The film had a reported budget of $100 million (according to Box Office Mojo[8]) with a domestic gross of $78,616,689 and an overseas gross of $157,309,863 (for a total worldwide gross of $235,926,552) and ranked (domestically) in 28th place for the year of 2001 (it ranked 16th worldwide).

Critics affiliated with Rotten Tomatoes gave the film 129 "fresh" reviews out of 178, thereby giving the film a 72% rating.[9]

A substantial number of viewers and critics interpreted the beings in the final act – which bore a resemblance to the extraterrestrials in Spielberg's Close Encounters of the Third Kind, and whose nature was not clearly explained in the film – to be aliens, rather than the descendants of human-built mechas.[10][11] These individuals commonly criticized the ending as an unsatisfying "epilogue"[12] which did not follow from the rest of the film.[13]

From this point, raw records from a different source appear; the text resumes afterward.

Lemma hex_text_ok b :
  length b = 32%nat → pg_varchar 255 (str (hex_EncodeToString b)) = Some (str (hex_EncodeToString b)).
Proof.
  intros Hl. apply pg_varchar_fits.
  - apply pg_text_ascii. rewrite unstr_str. clear Hl.
    induction b as [|c b IH]; [constructor|].
    unfold hex_EncodeToString in *. cbn. constructor; [|constructor; [|exact IH]]; clear; revert c.
    + by refine (byte_forall (λ c, 0 < byte_val (hex_digit (byte_val c `div` 16)) < 128) _);
        vm_compute.
    + by refine (byte_forall (λ c, 0 < byte_val (hex_digit (byte_val c `mod` 16)) < 128) _);
        vm_compute.
  - rewrite <- unstr_length, unstr_str, length_hex_EncodeToString, Hl. done.
Qed.

#[export] Instance World_Backend : Backend (World R D).
Proof.
  split.
  - intros n w r w' Hi [= <- <-]. split; [by apply quiet_same|].
    intros b Hb. by eapply rand_Read_length.
  - apply hex_text_ok.
  - intros w r w' Hi [= <- <-]. by apply quiet_same.
  - exact PGStore_Create_law.
  - exact PGStore_GetUserID_law.
  - exact PGStore_DeleteByRefreshToken_law.
  - exact PGStore_DeleteByUserID_law.
  - intros t v ttl w r w' Hi Httl Hset.
    apply (Set_inv (Access t)) in Hset as (Hdb & _ & Hc & Hne & Hk); [|done].
    destruct (later_same_db w w') as [Hl Hq]; [done..|]. do 2 (split; [done|]).
    split; [intros τ t'; by apply Hne|]. split; [intros τ t' Ht; apply Hne; congruence|].
    destruct Hk as [[? Hr]|Hk]; [left|right; exact Hk]. split; [done|]. by apply same_redis.
  - intros t v ttl w r w' Hi Httl Hset.
    apply (Set_inv (store.Refresh t)) in Hset as (Hdb & _ & Hc & Hne & Hk); [|done].
    destruct (later_same_db w w') as [Hl Hq]; [done..|]. do 2 (split; [done|]).
    split; [intros τ t'; by apply Hne|]. split; [intros τ t' Ht; apply Hne; congruence|].
    destruct Hk as [[? Hr]|Hk]; [left|right; exact Hk]. split; [done|]. by apply same_redis.
  - intros t w r w' Hi Hdel.
    apply (Del_inv (store.Refresh t)) in Hdel as (Hdb & _ & Hc & Hne & Hk).
    destruct (later_same_db w w') as [Hl Hq]; [done..|]. do 2 (split; [done|]).
    split; [intros τ t'; by apply Hne|]. split; [intros τ t' Ht; apply Hne; congruence|].
    destruct Hk as [[? Hr]|Hk]; [left|right; exact Hk]. split; [done|]. by apply same_redis.
  - intros t w r w' Hi Hget. by apply (Get_law (Access t)) in Hget.
  - intros t w r w' Hi Hget. by apply (Get_law (store.Refresh t)) in Hget.
Qed.

Lemma up_Get `{!FaultFree} k w r w' v :
  client_Get (key_string k) w = (r, w') → holds w (clock w') k = Some v → r = Ok v.
Proof. rewrite Get_FaultFree. intros [<- <-]%pair_eq Hv. by rewrite Hv. Qed.
(* ===== verification/Users.v ===== *)
(** User accounts: [internal/modules/user/].

    [Repository] is the interface of [repository.go]; the service of
    [service.go] is written against it, and [Store] of [store.go] implements it
    over the queries of [Database.v].  bcrypt is a parameter with the law that
    a hash accepts the password it was made from. *)

From S2P Require Import Prelude.
From S2P Require Import Bytes.
From S2P Require Import Platform.
From S2P Require Import Database.
From S2P Require Import Integrity.
From S2P Require Import World.

(** ** [golang.org/x/crypto/bcrypt]: hashing draws a salt *)

Class Bcrypt := {
  bcrypt_hash : nat → string → result string;
  bcrypt_CompareHashAndPassword : string → string → option error;
}.

Definition bcrypt_ErrMismatchedHashAndPassword : error :=
  errors_New "bcrypt" "crypto/bcrypt: hashedPassword is not the hash of the given password".

Class BcryptLaws `{Bcrypt} : Prop := {
  bcrypt_accepts n p h :
    bcrypt_hash n p = Ok h → bcrypt_CompareHashAndPassword h p = None;
  bcrypt_hash_Err n p e :
    bcrypt_hash n p = Err e → is_fault e ∨ ∃ text, e = errors_New "bcrypt" text;
  bcrypt_hash_text n p h :
    bcrypt_hash n p = Ok h →
    String.length h = 60%nat ∧ Forall (λ c, 0 < byte_val c < 128) (unstr h);
}.

Class Hasher (S : Type) := bcrypt_GenerateFromPassword : string → M S string.

#[export] Instance World_Hasher {R D} `{Oracle} `{Bcrypt} : Hasher (World R D) := λ p w,
  (bcrypt_hash (calls w) p, tick w).

Module user.

(** ** domain.go *)

Definition ErrNotFound : error := errors_New "user" "user not found".
Definition ErrEmailTaken : error := errors_New "user" "email already taken".
Definition ErrUsernameTaken : error := errors_New "user" "username already taken".

Record User := {
  ID : UUID;
  Name : string;
  Username : string;
  Email : string;
  Password : string;
  CreatedAt : Z;
  UpdatedAt : Z;
  IsDeleted : bool;
  IsVerified : bool;
}.

#[export] Instance User_eq_dec : EqDecision User.
Proof. solve_decision. Defined.

Record RegisterInput := {
  in_Name : string;
  in_Username : string;
  in_Password : string;
  in_Email : string;
}.

(** ** repository.go *)

Class Repository (S : Type) := {
  repo_Create : User → M S User;
  repo_GetByID : UUID → M S User;
  repo_GetByEmail : string → M S User;
  repo_GetByUsername : string → M S User;
  repo_Verify : UUID → M S unit;
  repo_SoftDelete : UUID → M S unit;
  repo_UpdatePassword : UUID → string → M S unit;
}.

(** ** service.go *)

Section service.
Context {S : Type} `{Repository S} `{Entropy S} `{Hasher S} `{Bcrypt}.
Lemma GetByProviderAndUsername_linked p un w r w' :
  plain 50 p → plain 255 un → un ≠ EmptyString →
  repo_GetByProviderAndUsername p un w = (r, w') →
  w' = tick w ∧
  ((∃ rec, r = Ok rec ∧ Provider_ rec = p ∧ Username rec = un ∧ linked (db w) p un) ∨
   (r = Err ErrProviderNotFound ∧ ¬ linked (db w) p un)).
Proof.
  intros Hp Hun Hne Hr. cbn in Hr. unfold PGStore.GetByProviderAndUsername in Hr.
  rewrite optional_Text_ne in Hr by done.
  apply M_bind_attempt_inv in Hr as (r0 & w1 & Hrun & Hr).
  unfold Queries.GetSSOByProviderAndUsername in Hrun. rewrite run_sql_FaultFree in Hrun.
  unfold Queries.sql_GetSSOByProviderAndUsername in Hrun. cbn in Hrun.
  rewrite (plain_text _ _ Hp), (plain_text _ _ Hun) in Hrun. cbn [mbind result_bind] in Hrun.
  destruct (one _) as [row|e] eqn:Hone; injection Hrun as <- <-.
  - injection Hr as <- <-. split; [done|]. left. exists (fromSqlcSSO row).
    apply one_Ok in Hone. assert (Hin : row ∈ select (Datatypes.S (calls w))
      (λ s, bool_decide (sqlc.Sso_Provider s = p) &&
            text_eq (sqlc.Sso_Username s) {| Text_String := un; Text_Valid := true |})
      (sso_providers (db w))).
    { destruct (select _ _ _); [done|]. injection Hone as ->. apply list_elem_of_here. }
    apply elem_of_select in Hin as [[Hpr%bool_decide_eq_true Hu%text_eq_true]%andb_prop Hin].
    split; [done|]. split; [done|]. split; [cbn; by rewrite Hu|]. by exists row.
  - apply one_select_Err in Hone as [-> Hnone]. injection Hr as <- <-. split; [done|].
    right. split; [done|]. intros (s & Hs & Hpr & Hu). apply Hnone in Hs.
    by rewrite bool_decide_true, (proj2 (text_eq_true _ _) Hu) in Hs.
Qed.

Lemma sql_CreateSSO_linked id u name p un now n d row d' :
  plain 50 p → plain 255 un → un ≠ EmptyString →
  Queries.sql_CreateSSO {|
    Queries.CreateSSO_SsoID := id; Queries.CreateSSO_UserID := u; Queries.CreateSSO_Name := name;
    Queries.CreateSSO_Provider := p; Queries.CreateSSO_Username := optional_Text un |} now n d =
    Ok (row, d') →
  sqlc.Sso_Provider row = p ∧
  sqlc.Sso_Username row = {| Text_String := un; Text_Valid := true |} ∧ row ∈ sso_providers d'.
Proof.
  intros Hp Hun Hne Hst. rewrite optional_Text_ne in Hst by done.
  unfold_statement Hst. cbn in Hst. unfold varchar_null, varchar in Hst. cbn in Hst.
  rewrite (plain_text _ _ Hp), (plain_text _ _ Hun), Hp, Hun in Hst. cbn in Hst. statement_inv Hst.
  split; [done|]. split; [done|]. apply elem_of_app. right. by apply list_elem_of_singleton.
Qed.

(** FindOrCreateSSO returns a record of the provider and username it was given, and any
    later call with the two, for any user, succeeds with such a record and leaves the
    database as it is. *)
Theorem FindOrCreateSSO_links_once u p name un w rec w1 :
  plain 50 p → plain 255 un → un ≠ EmptyString →
  FindOrCreateSSO u p name un w = (Ok rec, w1) →
  Provider_ rec = p ∧ Username rec = un ∧
  ∀ u' name' w2 r w3, db w2 = db w1 → FindOrCreateSSO u' p name' un w2 = (r, w3) →
    db w3 = db w1 ∧ ∃ rec', r = Ok rec' ∧ Provider_ rec' = p ∧ Username rec' = un.
Proof.
  intros Hp Hun Hne Hr.
  assert (Hlink : Provider_ rec = p ∧ Username rec = un ∧ linked (db w1) p un).
  { unfold FindOrCreateSSO in Hr. apply M_bind_attempt_inv in Hr as (r0 & w0 & Hget & Hr).
    apply GetByProviderAndUsername_linked in Hget as [-> Hget]; [|done..].
    destruct Hget as [(rec' & -> & Hpr & Hu & Hl)|[-> Hno]]; [by m_inv Hr|].
    change (errors_Is ErrProviderNotFound ErrProviderNotFound) with true in Hr.
    m_inv Hr. cbn in Hr. unfold PGStore.Create, Queries.CreateSSO in Hr. m_inv Hr.
    rewrite run_sql_FaultFree in Hcall. cbn in Hcall.
    destruct (Queries.sql_CreateSSO _ _ _ _) as [[row d]|e] eqn:Hst in Hcall; [|done].
    injection Hcall as <- <-. apply sql_CreateSSO_linked in Hst as (Hpr & Hu & Hin); [|done..].
    split; [done|]. split; [cbn; by rewrite Hu|]. by exists row. }
  destruct Hlink as (Hpr & Hu & Hl). split; [done|]. split; [done|].
  intros u' name' w2 r w3 Hdb Hr'. unfold FindOrCreateSSO in Hr'.
  apply M_bind_attempt_inv in Hr' as (r0 & w4 & Hget & Hr').
  apply GetByProviderAndUsername_linked in Hget as [-> Hget]; [|done..].
  destruct Hget as [(rec' & -> & Hpr' & Hu' & _)|[_ Hno]].
  - injection Hr' as <- <-. split; [done|]. by exists rec'.
  - by rewrite Hdb in Hno.
Qed.

(** An empty username is stored as NULL, which no comparison matches, so each call of
    FindOrCreateSSO without a username adds a record. *)
Theorem FindOrCreateSSO_without_username u p name w rec w1 :
  plain 50 p → FindOrCreateSSO u p name EmptyString w = (Ok rec, w1) →
  length (sso_providers (db w1)) = Datatypes.S (length (sso_providers (db w))).
Proof.
  intros Hp Hr. unfold FindOrCreateSSO in Hr.
  apply M_bind_attempt_inv in Hr as (r0 & w0 & Hget & Hr).
  assert (r0 = Err ErrProviderNotFound ∧ w0 = tick w) as [-> ->].
  { cbn in Hget. unfold PGStore.GetByProviderAndUsername in Hget.
    apply M_bind_attempt_inv in Hget as (r1 & w2 & Hrun & Hget).
    unfold Queries.GetSSOByProviderAndUsername in Hrun. rewrite run_sql_FaultFree in Hrun.
    unfold Queries.sql_GetSSOByProviderAndUsername in Hrun. cbn in Hrun.
    rewrite (plain_text _ _ Hp) in Hrun. cbn [mbind result_bind] in Hrun.
    destruct (one _) as [row|e] eqn:Hone; injection Hrun as <- <-.
    - apply one_Ok in Hone. exfalso.
      assert (Hin : row ∈ select (Datatypes.S (calls w))
        (λ s, bool_decide (sqlc.Sso_Provider s = p) && text_eq (sqlc.Sso_Username s) (optional_Text EmptyString))
        (sso_providers (db w))).
      { destruct (select _ _ _); [done|]. injection Hone as ->. apply list_elem_of_here. }
      apply elem_of_select in Hin as [[_ Ht]%andb_prop _].
      unfold text_eq in Ht. cbn in Ht. by rewrite andb_false_r in Ht.
    - apply one_select_Err in Hone as [-> _]. by injection Hget as <- <-. }
  change (errors_Is ErrProviderNotFound ErrProviderNotFound) with true in Hr.
  m_inv Hr. cbn in Hr. unfold PGStore.Create, Queries.CreateSSO in Hr. m_inv Hr.
  rewrite run_sql_FaultFree in Hcall. cbn in Hcall.
  destruct (Queries.sql_CreateSSO _ _ _ _) as [[row d]|e] eqn:Hst in Hcall; [|done].
  injection Hcall as <- <-. unfold_statement Hst. statement_inv Hst. cbn.
  rewrite length_app. cbn. lia.
Qed.
End links.

Module Demo.
Import Sim Example_.
Definition GetByID (id : UUID) : M S GitRepository :=
  fail (fmt_Errorf_w EmptyString ErrRepoNotFound ": lookup by ID not implemented").

Definition GetByName (ownerID : UUID) (name : string) : M S GitRepository :=
  id ← uuid_New;
  let repo := {|
    ID := id; Name := name; Description := EmptyString; IsPrivate := false;
    IsDeleted := false; CreatedAt := zero_Time; UpdatedAt := zero_Time; OwnerID := ownerID;
    DefaultRef := EmptyString; Head := EmptyString |} in
  r ← attempt (osfs_Stat (RepoPath repo) config_file);
  match r with
  | Err _ => fail (fmt_Errorf_w EmptyString ErrRepoNotFound (": " +:+ name))
  | Ok _ => mret repo
  end.

Definition ListByOwner (ownerID : UUID) : M S (list GitRepository) :=
  fail (fmt_Errorf "list by owner: not implemented without database").

Definition Update (id : UUID) (input : UpdateInput) : M S GitRepository :=
  fail (fmt_Errorf "update: not implemented without database").

Definition Delete (id : UUID) : M S unit :=
  fail (fmt_Errorf "delete: not implemented without database").

Definition GetRefs (repo : GitRepository) : M S (list RefInfo) :=
  storer ← mwrap "open storer: " (openStorer repo);
  '(refs, stop) ← mwrap "iter references: " (storer_IterReferences storer);
  match stop with
  | Some err => fail (fmt_Errorf_w "walk references: " err EmptyString)
  | None => mret ((λ ref, {| ref_Name := ref_name ref; ref_Hash := ref_hash ref;
                             ref_Peeled := ref_target ref |}) <$> refs)
  end.

Definition Exists (repo : GitRepository) : M S bool :=
  r ← attempt (osfs_Stat (RepoPath repo) config_file);
  mret (is_Ok r).

(** The writer and what is written to it are the result. *)
Definition UploadPack (req : UploadPackRequest) (r : bytes) : M S (bytes * option error) :=
  storer ← mwrap "open storer: " (openStorer (named (repoNameFromPath (upload_RepoPath req))));
  transport_UploadPack storer {| up_StatelessRPC := upload_StatelessRPC req;
                                 up_AdvertiseRefs := upload_Adverts req |} r.

Definition ReceivePack (req : ReceivePackRequest) (r : bytes) : M S (bytes * option error) :=
  storer ← mwrap "open storer: " (openStorer (named (repoNameFromPath (receive_RepoPath req))));
  transport_ReceivePack storer {| rp_StatelessRPC := receive_StatelessRPC req |} r.
End service.

Section stats.
Context {S : Type} `{Storer S} `{RefNames}.
Context (reposDir : string).

Definition count {A} (p : A → bool) (l : list A) : Z := Z.of_nat (length (filter p l)).

(** The errors are ignored, and the size is not computed. *)
Definition GetStats (repo : GitRepository) : M S RepoStats :=
  storer ← mwrap "open storer: " (openStorer reposDir repo);
  refs ← attempt (storer_IterReferences storer);
  let names := match refs with Ok (refs, _) => ref_name <$> refs | Err _ => [] end in
  commits ← attempt (storer_IterCommits storer);
  let objects := match commits with Ok (objects, _) => objects | Err _ => [] end in
  head ← attempt (storer_Reference storer plumbing_HEAD);
  lastCommitTime ← match head with
    | Ok (Some head) =>
        commitObj ← attempt (object_GetCommit storer (ref_hash head));
        mret (match commitObj with Ok t => t | Err _ => zero_Time end)
    | _ => mret zero_Time
    end;
  mret {|
    BranchCount := count ref_IsBranch names; TagCount := count ref_IsTag names;
    CommitCount := Z.of_nat (length objects); SizeBytes := 0;
    LastCommitTime := lastCommitTime |}.
End stats.
End Service.

(** ** The directory of a repository *)

(** A text without [..]. *)
Fixpoint double_dot (s : bytes) : bool :=
  match s with
  | c :: s' => bool_decide (c = "."%char) && bool_decide (head s' = Some "."%char) || double_dot s'
  | [] => false
  end.

Lemma double_dot_app a b : double_dot (a ++ b) = false → double_dot a = false ∧ double_dot b = false.
Proof.
  induction a as [|c a IH]; [done|]. cbn. intros [Hc Hab]%orb_false_elim.
  destruct (IH Hab) as [-> ->]. split; [|done]. rewrite orb_false_r.
  destruct a; cbn in *; [by rewrite andb_false_r|done].
Qed.

Lemma double_dot_dotdot a b : double_dot (a ++ dotdot ++ b) = true.
Proof. apply not_false_iff_true. intros [_ [H _]%double_dot_app]%double_dot_app. by vm_compute in H. Qed.

(** Removing the double dots leaves none, and changes nothing where there were none. *)
Lemma remove_dotdot fuel s :
  (length s ≤ fuel)%nat →
  double_dot (replace_loop dotdot [] fuel s) = false ∧
  (head s ≠ Some "."%char → head (replace_loop dotdot [] fuel s) = head s) ∧
  (double_dot s = false → replace_loop dotdot [] fuel s = s).
Proof.
  revert s. induction fuel as [|fuel IH]; intros s Hl; [destruct s; cbn in *; [done|lia]|].
  destruct s as [|c s]; [done|]. cbn [replace_loop]. cbn in Hl.
  destruct (strip_prefix dotdot (c :: s)) as [rest|] eqn:Hstrip.
  - apply strip_prefix_Some in Hstrip. cbn in Hstrip. simplify_eq. cbn in *.
    split; [apply IH; lia|]. done.
  - destruct (IH s ltac:(lia)) as (Hno & Hhead & Hsame). split_and!; [|done|].
    + cbn. rewrite Hno, orb_false_r. destruct (decide (c = "."%char)) as [->|]; [|by rewrite bool_decide_false].
      assert (head s ≠ Some "."%char) as Hs.
      { destruct s as [|c' s]; [done|]. by intros [= ->]. }
      rewrite Hhead by done. by rewrite (bool_decide_false _ Hs).
    + intros [_ Hs]%orb_false_elim. by rewrite Hsame.
Qed.

(** A text that [SanitizeRepoPath] leaves as it is. *)
Definition sanitized (s : bytes) : Prop :=
  double_dot s = false ∧ head s ≠ Some slash ∧ last s ≠ Some slash.

Lemma SanitizeRepoPath_sanitized path : sanitized (unstr (SanitizeRepoPath path)).
Proof.
  unfold SanitizeRepoPath, sanitized. rewrite unstr_str.
  set (s := TrimPrefix _ _). destruct (Trim_byte_spec slash (ReplaceAll dotdot [] s)) as (l & r & Hs & Hh & Hl).
  split; [|done]. destruct (remove_dotdot (length s) s) as [Hno _]; [done|].
  fold (ReplaceAll dotdot [] s) in Hno. rewrite Hs in Hno.
  by apply double_dot_app in Hno as [_ [? _]%double_dot_app].
Qed.

Lemma SanitizeRepoPath_same path : sanitized (unstr path) → SanitizeRepoPath path = path.
Proof.
  intros (Hdd & Hh & Hl). unfold SanitizeRepoPath.
  assert (TrimPrefix (unstr path) [slash] = unstr path) as ->.
  { unfold TrimPrefix. destruct (strip_prefix _ _) as [rest|] eqn:Hp; [|done].
    apply strip_prefix_Some in Hp. by rewrite Hp in Hh. }
  destruct (remove_dotdot (length (unstr path)) (unstr path)) as (_ & _ & Hsame); [done|].
  unfold ReplaceAll. rewrite Hsame, Trim_byte_same by done. apply str_unstr.
Qed.

Lemma split_no_dotdot s : double_dot s = false → dotdot ∉ split_byte slash s.
Proof. intros Hdd (a & b & ->)%elem_of_split_byte. by rewrite double_dot_dotdot in Hdd. Qed.

Lemma elements_no_dotdot s : double_dot s = false → dotdot ∉ elements s.
Proof.
  intros Hdd%split_no_dotdot. unfold elements, clean_stack. rewrite elem_of_reverse.
  assert (Hgen : ∀ rooted cs stack, dotdot ∉ stack → dotdot ∉ cs →
    dotdot ∉ foldl (clean_step rooted) stack cs); [|apply Hgen; [set_solver|done]].
  clear. intros rooted cs. induction cs as [|c cs IH]; [done|]. intros stack Hst Hcs.
  cbn. apply IH; [|set_solver]. unfold clean_step.
  destruct (bool_decide _ || bool_decide _); [done|]. rewrite bool_decide_false; set_solver.
Qed.

Section paths.
Context `{Quoting} (reposDir : string).

Lemma RepoPath_elements repo :
  reposDir ≠ EmptyString →
  IsAbs (Service.RepoPath reposDir repo) = IsAbs (unstr reposDir) ∧
  elements (Service.RepoPath reposDir repo) =
    elements (unstr reposDir) ++ elements (unstr (SanitizeRepoPath (Name repo))) ∧
  dotdot ∉ elements (unstr (SanitizeRepoPath (Name repo))).
Proof.
  intros Hne. destruct (SanitizeRepoPath_sanitized (Name repo)) as (Hdd & Hh & _).
  pose proof (elements_no_dotdot _ Hdd) as Hno. unfold Service.RepoPath.
  destruct (Join_below (unstr reposDir) (unstr (SanitizeRepoPath (Name repo)))) as (Ha & He & _).
  - intros ->%unstr_nil_inv. done.
  - destruct (unstr (SanitizeRepoPath _)); [done|]. cbn in *. apply bool_decide_eq_false. naive_solver.
  - done.
  - done.
Qed.

Lemma ValidateRepoName_chars name :
  ValidateRepoName name = Ok tt →
  ∃ c cs, unstr name = c :: cs ∧ alnum c = true ∧ Forall (λ c, name_char c = true) cs.
Proof.
  unfold ValidateRepoName. destruct (MatchString _ _) eqn:Hm; [|done]. intros _.
  apply MatchString_spec, matches_Cat in Hm as (s1 & s2 & Hs & H1 & H2).
  apply matches_Class in H1 as (c & -> & Hc). apply matches_Star_Class in H2. by exists c, s2.
Qed.

Lemma replace_subset fuel s : replace_loop dotdot [] fuel s ⊆ s.
Proof.
  revert s. induction fuel as [|fuel IH]; intros s; [done|]. destruct s as [|c s]; [done|].
  cbn [replace_loop]. destruct (strip_prefix dotdot (c :: s)) as [rest|] eqn:Hp.
  - apply strip_prefix_Some in Hp as ->. specialize (IH rest). set_solver.
  - specialize (IH s). set_solver.
Qed.

(** The directory of a valid name is one name. *)
Lemma valid_name_plain name :
  ValidateRepoName name = Ok tt → plain (unstr (SanitizeRepoPath name)).
Proof.
  intros (c & cs & Hn & Hc & Hcs)%ValidateRepoName_chars.
  assert (Hdot : c ≠ "."%char) by (by intros ->).
  assert (Hslash : slash ∉ c :: cs).
  { intros [<-|Hin]%elem_of_cons; [done|]. rewrite Forall_forall in Hcs. by apply Hcs in Hin. }
  unfold SanitizeRepoPath. rewrite unstr_str, Hn.
  assert (TrimPrefix (c :: cs) [slash] = c :: cs) as ->.
  { unfold TrimPrefix. destruct (strip_prefix _ _) as [rest|] eqn:Hp; [|done].
    apply strip_prefix_Some in Hp. rewrite Hp in Hslash. set_solver. }
  unfold ReplaceAll. cbn [length replace_loop].
  destruct (strip_prefix dotdot (c :: cs)) as [rest|] eqn:Hp.
  { apply strip_prefix_Some in Hp. by injection Hp as -> _. }
  set (e := c :: replace_loop _ _ _ _).
  assert (He : slash ∉ e).
  { pose proof (replace_subset (length cs) cs). subst e. set_solver. }
  rewrite Trim_byte_same.
  - subst e. unfold plain, dot, dotdot. split_and!; [done|by intros [= -> ?]|by intros [= -> ?]|done].
  - intros Hh. apply He. destruct e; [done|]. injection Hh as ->. apply list_elem_of_here.
  - intros Hl%last_Some_elem_of. done.
Qed.

Lemma elements_plain e : plain e → elements e = [e].
Proof.
  intros (Hne & Hd & Hdd & Hs). unfold elements, clean_stack. rewrite split_byte_plain by done.
  cbn. unfold clean_step. by rewrite !bool_decide_false.
Qed.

Roger Ebert called the film "both wonderful and maddening"; he ends his print review noting:

A.I. is audacious, technically masterful, challenging, sometimes moving, ceaselessly watchable. What holds it back from greatness is a failure to really engage the ideas that it introduces. The movie's conclusion is too facile and sentimental, given what has gone before. It has mastered the artificial, but not the intelligence."[14]

James Berardinelli writes:

While A.I. is consistently involving, and has moments of near-brilliance, it is far from a masterpiece. In fact, as the long-awaited 'collaboration' of Kubrick and Spielberg, it ranks as something of a disappointment.[15]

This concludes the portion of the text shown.